| Task requirements |
Write out the data below in full. Keep it exact.

| Data for this exercise |
################
(** * The exchange simulator of [simulator/simulator.py]

    A shallow embedding of the class [Sim] (the tick loop, the application
    of market data and actions, aggressive and passive matching) and of the
    analytics function [md_to_dataframe] of [simulator/get_info.py],
    followed by the properties of the engine.

    Conventions of the embedding.
    - Python floats that carry [np.inf] or [-np.inf] (best bid and ask,
      last trade prices, limit prices, the event time of a queue) are
      values of [ext]: an integer or one of the two infinities.
    - Timestamps and latencies are nanosecond counts, values of [Z].
    - A Python exception is a value [Raise e] of the type [result].
    - The progress bar is display only and is left out. *)

From Stdlib Require Import ZArith List Bool Lia Permutation Sorted.
Import ListNotations.
Open Scope Z_scope.

Set Implicit Arguments.

(** ** Extended numbers *)

Inductive ext : Type :=
| NegInf
| Fin (z : Z)
| PosInf.

Module Ext.

Definition eqb (a b : ext) : bool :=
  match a, b with
  | NegInf, NegInf => true
  | Fin x, Fin y => x =? y
  | PosInf, PosInf => true
  | _, _ => false
  end.

(** [a < b] on floats without NaN. *)
Definition ltb (a b : ext) : bool :=
  match a, b with
  | NegInf, NegInf => false
  | NegInf, _ => true
  | Fin _, NegInf => false
  | Fin x, Fin y => x <? y
  | Fin _, PosInf => true
  | PosInf, _ => false
  end.

(** [a <= b]. *)
Definition leb (a b : ext) : bool := negb (ltb b a).

(** Python's [min(a, b)]: the first argument unless the second is
    strictly smaller. *)
Definition min (a b : ext) : ext := if ltb b a then b else a.

Definition max (a b : ext) : ext := if ltb a b then b else a.

End Ext.
(** The "Label" dictionary of [theme] and the registry around it. *)
Definition styles : gmap string pyval :=
  {[ "border_radius" := PInt 7;
     "borderwidth" := PInt 2;
     "bordercolor" := PTuple [9; 9; 9];
     "normal" := PDict {[
       "foreground" := PTuple [0; 0; 0];
       "background" := PTuple [255; 255; 255] ]};
     "hovered" := PDict {[
       "foreground" := PTuple [10; 10; 10];
       "background" := PTuple [200; 200; 200] ]} ]}.

Definition registry : gmap string pyval :=
  {[ "font" := PDict {[ "family" := PStr "arial"; "size" := PInt 14 ]};
     "Label" := PDict styles ]}.

(** [Label(font=f, foreground=(1, 2, 3), background=(4, 5, 6),
    border_radius=3, hovercolor=None, cursor="hand")]. *)
Definition args_override : init_args :=
  {| master := PNone; width := PInt 200; height := PInt 40; text := PStr "Label";
     font := PObject "Font" 3; image := PNone;
     background := PTuple [4; 5; 6]; foreground := PTuple [1; 2; 3];
     kw := {[ "border_radius" := PInt 3; "hovercolor" := PNone;
              "cursor" := PStr "hand" ]} |}.

End World.

(** * Properties *)

Example init_default : Label__init__ World.theme default_args = Ok World.label0.
Proof. vm_compute. reflexivity. Qed.
Lemma zone_out_of_list_clamped_witness :
  exists r,
    outcome_of (classify_with_gemini (fun _ => GeminiText FLU_REPLY)
                                     (py "fever")) = Return r /\
    r !! py "zone" = Some (JStr (py "Yellow")).
Proof.
  apply (zone_out_of_list_clamped (fun _ => GeminiText FLU_REPLY)
           (py "fever") FLU_REPLY _ (JStr (py "Critical")) eq_refl
           flu_reply_parsed).
  - apply reply_dict_has_keys.
  - vm_compute. reflexivity.
  - apply in_strs_false. vm_compute. reflexivity.
Defined.

Lemma disease_in_list_unchanged_witness :
  exists r,
    outcome_of (classify_with_gemini (fun _ => GeminiText HEART_ATTACK_REPLY)
                                     (py "chest pain")) = Return r /\
    r !! py "disease" = Some (JStr (py "Heart Attack")).
Proof.
  apply (disease_in_list_unchanged (fun _ => GeminiText HEART_ATTACK_REPLY)
           (py "chest pain") HEART_ATTACK_REPLY _ (py "Heart Attack") eq_refl
           heart_attack_reply_parsed).
  - apply reply_dict_has_keys.
  - vm_compute. reflexivity.
  - apply elem_of_strs. vm_compute. reflexivity.
Defined.

Lemma missing_key_raises_witness :
  exists k,
    k ∈ REQUIRED_KEYS /\
    (<[ py "symptoms_line" := JStr (py "X") ]>
     (<[ py "disease" := JStr (py "Heart Attack") ]> ∅) : gmap str json)
      !! k = None /\
    outcome_of (classify_with_gemini (fun _ => GeminiText INCOMPLETE_REPLY)
                                     (py "chest pain")) =
      Raise (RuntimeError (py "Missing key in Gemini response: " ++ k)).
Proof.
  apply (missing_key_raises (fun _ => GeminiText INCOMPLETE_REPLY)
           (py "chest pain") INCOMPLETE_REPLY _ eq_refl
           incomplete_reply_parsed).
  exists (py "action_line"). split.
  - unfold REQUIRED_KEYS. by do 3 right; left.
  - vm_compute. reflexivity.
Defined.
################
| Your response |
(** * The exchange simulator of [simulator/simulator.py]

    A shallow embedding of the class [Sim] (the tick loop, the application
    of market data and actions, aggressive and passive matching) and of the
    analytics function [md_to_dataframe] of [simulator/get_info.py],
    followed by the properties of the engine.

    Conventions of the embedding.
    - Python floats that carry [np.inf] or [-np.inf] (best bid and ask,
      last trade prices, limit prices, the event time of a queue) are
      values of [ext]: an integer or one of the two infinities.
    - Timestamps and latencies are nanosecond counts, values of [Z].
    - A Python exception is a value [Raise e] of the type [result].
    - The progress bar is display only and is left out. *)

From Stdlib Require Import ZArith List Bool Lia Permutation Sorted.
Import ListNotations.
Open Scope Z_scope.

Set Implicit Arguments.

(** ** Extended numbers *)

Inductive ext : Type :=
| NegInf
| Fin (z : Z)
| PosInf.

Module Ext.

Definition eqb (a b : ext) : bool :=
  match a, b with
  | NegInf, NegInf => true
  | Fin x, Fin y => x =? y
  | PosInf, PosInf => true
  | _, _ => false
  end.

(** [a < b] on floats without NaN. *)
Definition ltb (a b : ext) : bool :=
  match a, b with
  | NegInf, NegInf => false
  | NegInf, _ => true
  | Fin _, NegInf => false
  | Fin x, Fin y => x <? y
  | Fin _, PosInf => true
  | PosInf, _ => false
  end.

(** [a <= b]. *)
Definition leb (a b : ext) : bool := negb (ltb b a).

(** Python's [min(a, b)]: the first argument unless the second is
    strictly smaller. *)
Definition min (a b : ext) : ext := if ltb b a then b else a.

Definition max (a b : ext) : ext := if ltb a b then b else a.

End Ext.
(** The "Label" dictionary of [theme] and the registry around it. *)
Definition styles : gmap string pyval :=
  {[ "border_radius" := PInt 7;
     "borderwidth" := PInt 2;
     "bordercolor" := PTuple [9; 9; 9];
     "normal" := PDict {[
       "foreground" := PTuple [0; 0; 0];
       "background" := PTuple [255; 255; 255] ]};
     "hovered" := PDict {[
       "foreground" := PTuple [10; 10; 10];
       "background" := PTuple [200; 200; 200] ]} ]}.

Definition registry : gmap string pyval :=
  {[ "font" := PDict {[ "family" := PStr "arial"; "size" := PInt 14 ]};
     "Label" := PDict styles ]}.

(** [Label(font=f, foreground=(1, 2, 3), background=(4, 5, 6),
    border_radius=3, hovercolor=None, cursor="hand")]. *)
Definition args_override : init_args :=
  {| master := PNone; width := PInt 200; height := PInt 40; text := PStr "Label";
     font := PObject "Font" 3; image := PNone;
     background := PTuple [4; 5; 6]; foreground := PTuple [1; 2; 3];
     kw := {[ "border_radius" := PInt 3; "hovercolor" := PNone;
              "cursor" := PStr "hand" ]} |}.

End World.

(** * Properties *)

Example init_default : Label__init__ World.theme default_args = Ok World.label0.
Proof. vm_compute. reflexivity. Qed.
Lemma zone_out_of_list_clamped_witness :
  exists r,
    outcome_of (classify_with_gemini (fun _ => GeminiText FLU_REPLY)
                                     (py "fever")) = Return r /\
    r !! py "zone" = Some (JStr (py "Yellow")).
Proof.
  apply (zone_out_of_list_clamped (fun _ => GeminiText FLU_REPLY)
           (py "fever") FLU_REPLY _ (JStr (py "Critical")) eq_refl
           flu_reply_parsed).
  - apply reply_dict_has_keys.
  - vm_compute. reflexivity.
  - apply in_strs_false. vm_compute. reflexivity.
Defined.

Lemma disease_in_list_unchanged_witness :
  exists r,
    outcome_of (classify_with_gemini (fun _ => GeminiText HEART_ATTACK_REPLY)
                                     (py "chest pain")) = Return r /\
    r !! py "disease" = Some (JStr (py "Heart Attack")).
Proof.
  apply (disease_in_list_unchanged (fun _ => GeminiText HEART_ATTACK_REPLY)
           (py "chest pain") HEART_ATTACK_REPLY _ (py "Heart Attack") eq_refl
           heart_attack_reply_parsed).
  - apply reply_dict_has_keys.
  - vm_compute. reflexivity.
  - apply elem_of_strs. vm_compute. reflexivity.
Defined.

Lemma missing_key_raises_witness :
  exists k,
    k ∈ REQUIRED_KEYS /\
    (<[ py "symptoms_line" := JStr (py "X") ]>
     (<[ py "disease" := JStr (py "Heart Attack") ]> ∅) : gmap str json)
      !! k = None /\
    outcome_of (classify_with_gemini (fun _ => GeminiText INCOMPLETE_REPLY)
                                     (py "chest pain")) =
      Raise (RuntimeError (py "Missing key in Gemini response: " ++ k)).
Proof.
  apply (missing_key_raises (fun _ => GeminiText INCOMPLETE_REPLY)
           (py "chest pain") INCOMPLETE_REPLY _ eq_refl
           incomplete_reply_parsed).
  exists (py "action_line"). split.
  - unfold REQUIRED_KEYS. by do 3 right; left.
  - vm_compute. reflexivity.
Defined.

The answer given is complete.